It is known that the operating efficiency of an internal combustion engine (or other device having a combustion chamber, such as a furnace) may be improved by supplying vapourized fuel to the combustion chamber instead of fuel droplets as are supplied by conventional carburetors. It is also known that the operating efficiency of an internal combustion engine may be improved by heating the fuel supplied to the combustion chamber (whether the fuel is supplied in vapour or droplet form). An internal combustion engine fuelled with a hot, dry vapourized fuel/air mixture will generally consume less fuel than an engine fuelled with the more conventional fuel droplet/air mixture and may therefore be operated more economically.
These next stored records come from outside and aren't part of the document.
(** C7 as it is worded fails twice.  With the external test package
    [a_test], which is loaded but not imported, the summary reports one
    occurrence while two sites of the loaded packages are bound to
    [Foo].  With the embedded field of [S], the identifier is a use
    site of the type [T], which is not in the plan, and its text
    changes from [T] to [t] because it is also the definition site of
    the planned field. *)
Lemma C7_counterexample :
  (let tk := Variants.externalTest in
   let conf := configOf (Workspace.flagsFor "" false) in
   let gprog := Variants.withExternalTest in
   let plan := renamePlan tk gprog (importPath conf) in
   let r := runMain tk conf (mkWorld ∅ []) in
   fullLoad tk conf = Some ({[ "a" ]}, gprog) ∧ r.2 = Success ∧
   ¬ ∃ nfiles npkgs,
       last (w_out r.1) =
       Some (LogLine (summary (length (filter (planned plan) (allSites gprog)))
                              nfiles npkgs))) ∧
  (let ws := Variants.embeddedField in
   let tk := Workspace.toolkit ws in
   let conf := configOf (Workspace.flagsFor "" false) in
   let gprog := Workspace.program ws {[ "a" ]} in
   let plan := renamePlan tk gprog (importPath conf) in
   fullLoad tk conf = Some ({[ "a" ]}, gprog) ∧
   (runMain tk conf (Workspace.start ws)).2 = Success ∧
   ¬ ∀ s o, s ∈ sites gprog → s.2 = Some o → o ∉ plan →
            renamedNames tk gprog (importPath conf) !! id_addr s.1 =
            Names gprog !! id_addr s.1).
Proof.
  cbn zeta. split; split_and!; try (vm_compute; reflexivity).
  - intros (nfiles & npkgs & H).
    assert (last (w_out (runMain Variants.externalTest
                           (configOf (Workspace.flagsFor "" false)) (mkWorld ∅ [])).1) =
            Some (LogLine "Unexported 1 occurrence in 1 file in 1 package.")) as Hlast
      by (vm_compute; reflexivity).
    assert (length (filter (planned (renamePlan Variants.externalTest
                                       Variants.withExternalTest
                                       (importPath (configOf (Workspace.flagsFor "" false)))))
                           (allSites Variants.withExternalTest)) = 2) as Hlen
      by (vm_compute; reflexivity).
    rewrite Hlast, Hlen in H. unfold summary in H.
    change (pretty 2) with "2" in H.
    lazy beta iota delta [String.append] in H. congruence.
  - intros H.
    assert ((Variants.idTinS, Some Variants.TypeT) ∈
            sites (Workspace.program Variants.embeddedField {[ "a" ]})) as Hs
      by (refine (bool_decide_unpack _ _); vm_compute; exact I).
    assert (Variants.TypeT ∉
            renamePlan (Workspace.toolkit Variants.embeddedField)
              (Workspace.program Variants.embeddedField {[ "a" ]})
              (importPath (configOf (Workspace.flagsFor "" false)))) as Hout
      by (refine (bool_decide_unpack _ _); vm_compute; exact I).
    specialize (H _ _ Hs eq_refl Hout). vm_compute in H. discriminate H.
Qed.
(** A service call of the bridge for the control [c] and the entity
    [e]: it goes to the entity's domain and names the control's entity;
    only [select_source] carries a source (the control's) and only
    [volume_set] a level. *)
Definition targets (c : control) (e : Hass.State) (call : Hass.service_call) : Prop :=
  Hass.call_domain call = Hass.domain e /\
  Hass.sd_entity_id (Hass.call_data call) = entity_id c /\
  ((Hass.call_service call = "select_source" /\
    Hass.sd_source (Hass.call_data call) = source c /\
    Hass.sd_volume_level (Hass.call_data call) = None) \/
   (Hass.call_service call = "turn_on" /\
    Hass.sd_source (Hass.call_data call) = None /\
    Hass.sd_volume_level (Hass.call_data call) = None) \/
   (Hass.call_service call = "turn_off" /\
    Hass.sd_source (Hass.call_data call) = None /\
    Hass.sd_volume_level (Hass.call_data call) = None) \/
   (Hass.call_service call = "volume_set" /\
    control_type c = CONTROL_TYPE_VOLUME /\
    Hass.sd_source (Hass.call_data call) = None /\
    is_Some (Hass.sd_volume_level (Hass.call_data call)))).

(** The specification's rescaling of a requested volume of 0 to 100 to
    a level of 0.0 to 1.0, written out in decimal: entry [n] is the
    level for the request [n]. *)
Definition normalized_levels : list float :=
  [0.00; 0.01; 0.02; 0.03; 0.04; 0.05; 0.06; 0.07; 0.08; 0.09;
   0.10; 0.11; 0.12; 0.13; 0.14; 0.15; 0.16; 0.17; 0.18; 0.19;
   0.20; 0.21; 0.22; 0.23; 0.24; 0.25; 0.26; 0.27; 0.28; 0.29;
   0.30; 0.31; 0.32; 0.33; 0.34; 0.35; 0.36; 0.37; 0.38; 0.39;
   0.40; 0.41; 0.42; 0.43; 0.44; 0.45; 0.46; 0.47; 0.48; 0.49;
   0.50; 0.51; 0.52; 0.53; 0.54; 0.55; 0.56; 0.57; 0.58; 0.59;
   0.60; 0.61; 0.62; 0.63; 0.64; 0.65; 0.66; 0.67; 0.68; 0.69;
   0.70; 0.71; 0.72; 0.73; 0.74; 0.75; 0.76; 0.77; 0.78; 0.79;
   0.80; 0.81; 0.82; 0.83; 0.84; 0.85; 0.86; 0.87; 0.88; 0.89;
   0.90; 0.91; 0.92; 0.93; 0.94; 0.95; 0.96; 0.97; 0.98; 0.99;
   1.00]%float.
Problems have however been encountered in achieving the operating efficiencies and economies theoretically attainable by fuelling an internal combustion engine with a hot, dry vapourized fuel/air mixture. For example, problems have been encountered in cold-starting engines fuelled on vapours alone and in attempting to switch a warm engine from fuel droplet to fuel vapour operation. Further problems have been encountered in controlling the fuel/air mixture to obtain adequate operating power (particularly under heavy load conditions), and in obtaining smooth and adequate acceleration. Overheating problems have also been encountered with prior art vapour fuelling systems. Concomittant safety problems (caused by the danger of exposing fuel vapours to a heat source) have also been experienced. The inventor believes that such problems may largely be traced to a physical separation, in prior art devices, between the point at which the fuel is vapourized and the mixing chamber in which the vapourized fuel is mixed with air before the fuel/air mixture is introduced into the combustion chamber. This physical separation has typically necessitated the provision of a conduit for transporting vapourized fuel from a fuel vapourizer to the mixing chamber. In some prior art devices this conduit is heated in order to raise the temperature of the vapourized fuel before it is introduced into the combustion chamber. This is not only potentially unsafe (due to the extreme explosive potential caused by exposing vapourized fuel to a heat source) but also potentially inefficient in view of the difficulties of ensuring that the conduit is adequately heated and/or insulated over its entire length. If the conduit is not adequately heated and/or insulated, then the vapourized fuel may be significantly cooled before it reaches the mixing chamber, thereby diminishing the operational advantages mentioned above.
The present invention overcomes the foregoing problems by providing a fuel vapourizer which is carefully positioned relative to the fuel/air mixing chamber so that vapourized fuel may be discharged directly into the mixing chamber and so that both the vapourizer and the mixing chamber may be heated to maintain the temperature of the vapourized fuel/air mixture near a temperature selected to yield maximum engine operating efficiencies.